Pero lo que más le gustaba de ella era su sinceridad. Lizzie no le decía lo que quería oír, sino la verdad, con independencia de sus consecuencias. La tentación de besarla, de besarla toda entera, era abrumadora, pero, si empezaba, no se detendría, y no era ni el sitio ni el momento adecuado.
–Será mejor que vayas a acostarte –la soltó y retrocedió un paso–. Sola –murmuró cuando ella lo miró.
¿Cómo había consentido que las cosas fueran tan lejos? En ese momento, Lizzie hubiera seguido a Damon al infierno. La idea de separarse de él e ir a acostarse no la atraía en absoluto, pero unos minutos antes pensaba que era lo único sensato que cabía hacer.
Iannis apareció e insistió que lo acompañaran a su mesa.
–La noche es joven. Hay dos sitios en mi mesa.
¿Cómo iban a decepcionarlo?
–Stavros no me perdonaría que su pareja favorita se perdiera lo mejor de la fiesta: mi comida –explicó Iannis con orgullo.
Lizzie pensó que no eran una pareja, como Stavros y Iannis creían, sino un multimillonario y una madre soltera que debía proteger a su hija.
–Y ahora vamos a bailar el kalamatianos –anunció Iannis, cuando hubieron dado cuenta del delicioso festín.
Hizo una seña y sonó un acorde. Todos los invitados querían bailar la famosa danza nacional, por lo que las mesas quedaron desiertas.
–Como mi invitada de honor, dirigirás el baile –le dijo a Lizzie al tiempo que le entregaba el blanco pañuelo tradicional que debía enarbolar.
La madre de Lizzie le había enseñado los pasos cuando era niña. Habían bailado juntas muchas veces.
–Si prefieres no hacerlo… –murmuró Damon.

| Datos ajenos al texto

Lemma written_Info h l data :
  written h l data -> exists info, ParseMessageHeader (marshalHeader h) = Ok info /\
    mi_CommandCode info = CommandCode h /\ mi_ApplicationID info = ApplicationID h /\
    mi_HopByHopID info = HopByHopID h /\ mi_EndToEndID info = EndToEndID h /\
    IsRequest info = Request (Flags h).
Proof.
  intros [Hd Hh Hv Hl _]. pose proof (unmarshal_marshalHeader h [] Hh) as E. rewrite app_nil_r in E.
  destruct (readers_agree (marshalHeader h)) as [H1 H2].
  destruct (proj1 (proj2 (H1 h E))) as [info Hi].
  { split; [done|]. rewrite Hl, Hd, len_app, len_marshalHeader.
    pose proof (len_nonneg (concat (map marshal l))). lia. }
  exists info. split; [done|]. destruct (H2 info Hi) as [H3 H4]. rewrite E in H3.
  injection H3 as H3. rewrite H3. injection H4 as H4. by rewrite H4.
Qed.

(** What a generated [Unmarshal] does with it. *)
Lemma written_scan {M} (field : Z -> Z -> bytes -> M -> outcome parse_error M) h l data
    (unmarshal : bytes -> M -> M * outcome parse_error unit) (z : M) (with_header : DiameterHeader -> M) :
  (forall d, unmarshal d z =
    if len d <? 20 then (z, Err ErrHeaderTooShort)
    else match read_header d with
         | Ok header => scan_from field d 20 (with_header header)
         | Err e => (z, Err e)
         | Panic => (z, Panic)
         end) ->
  written h l data -> unmarshal data z = fold_fields field (map avp_seen l) (with_header h).
Proof.
  intros Hu [-> Hh _ _ Hl]. rewrite Hu.
  fold (unmarshal_message field (marshalHeader h ++ concat (map marshal l)) z with_header).
  rewrite unmarshal_in_range, (proj2 (Z.ltb_ge _ _)).
  - rewrite take_length_app, drop_length_app by done.
    pose proof (unmarshal_marshalHeader h [] Hh) as E. rewrite app_nil_r in E. rewrite E.
    by apply scan_marshal.
  - rewrite len_app, len_marshalHeader. pose proof (len_nonneg (concat (map marshal l))). lia.
Qed.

Por toda respuesta, ella se levantó.
El tañido del buzuki fue la señal para comenzar. El ritmo, lento al principio para ir ganando velocidad, llenó de añoranza todos los corazones. Agitando el pañuelo blanco, Lizzie llevó a los invitados a la zona frente al restaurante, donde la tierra se unía con el mar.
–Yo me quitaría las sandalias –le aconsejó Damon.
Ella observó que él se estaba quitando los zapatos. Era ridículo que hasta sus pies le resultaran atractivos. Aquello tenía que acabar. Bailaría y se iría a la cama.
Cuando Damon agarró el otro extremo del pañuelo fue como si un rayo la atravesara. Le pareció que el calor de su cuerpo se traspasaba a la tela, le quemaba los dedos y le llegaba al corazón.
¿En serio? Estaba cansaba y se inventaba cosas. Simplemente, estaban bailando. Pero no era solo el baile y la música, sino también los recuerdos asociados a ellos: una niña bailando con su madre que creía que la vida seguiría así para siempre.
–Lizzie… –murmuró Damon en tono preocupado.
Los ojos se la habían llenado de lágrimas, y ellas se las secó a toda prisa.
El ritmo de la música se incrementó y varias parejas cayeron al suelo riendo. Pronto fue Lizzie la que se sintió mareada y Damon la sujetó
–Mañana te enseñaré la isla –le dijo mientras la sostenía.
–¿Tienes tiempo? –preguntó ella sorprendida–. Yo tendría que preguntárselo a Iannis.
–¿Lo harás?
Ambos sabían que Iannis quería cumplir su parte del trato con Stavros, por lo que le daría a Lizzie todo el tiempo libre que fuera posible.
–Puede que tenga un par de horas.
–Muy bien. De acuerdo.
–Pero debo estar de vuelta a las dos –dijo ella pensando en el concierto de Thea.
–No hay problema.
–Entonces, ¿a qué hora quedamos?
–A las ocho. Y lleva algo de comer.
–¿No te van a preparar un picnic tus lacayos?
–Están fuera con mi mayordomo –respondió Damon sonriendo. Ella no le correspondió. Las cosas iban demasiado deprisa.
Se dijo que si él estuviera tan relajado como en aquel momento cuando se enterara de lo de Thea, todo iría bien. Sin embargo, sabía que no sería tan sencillo.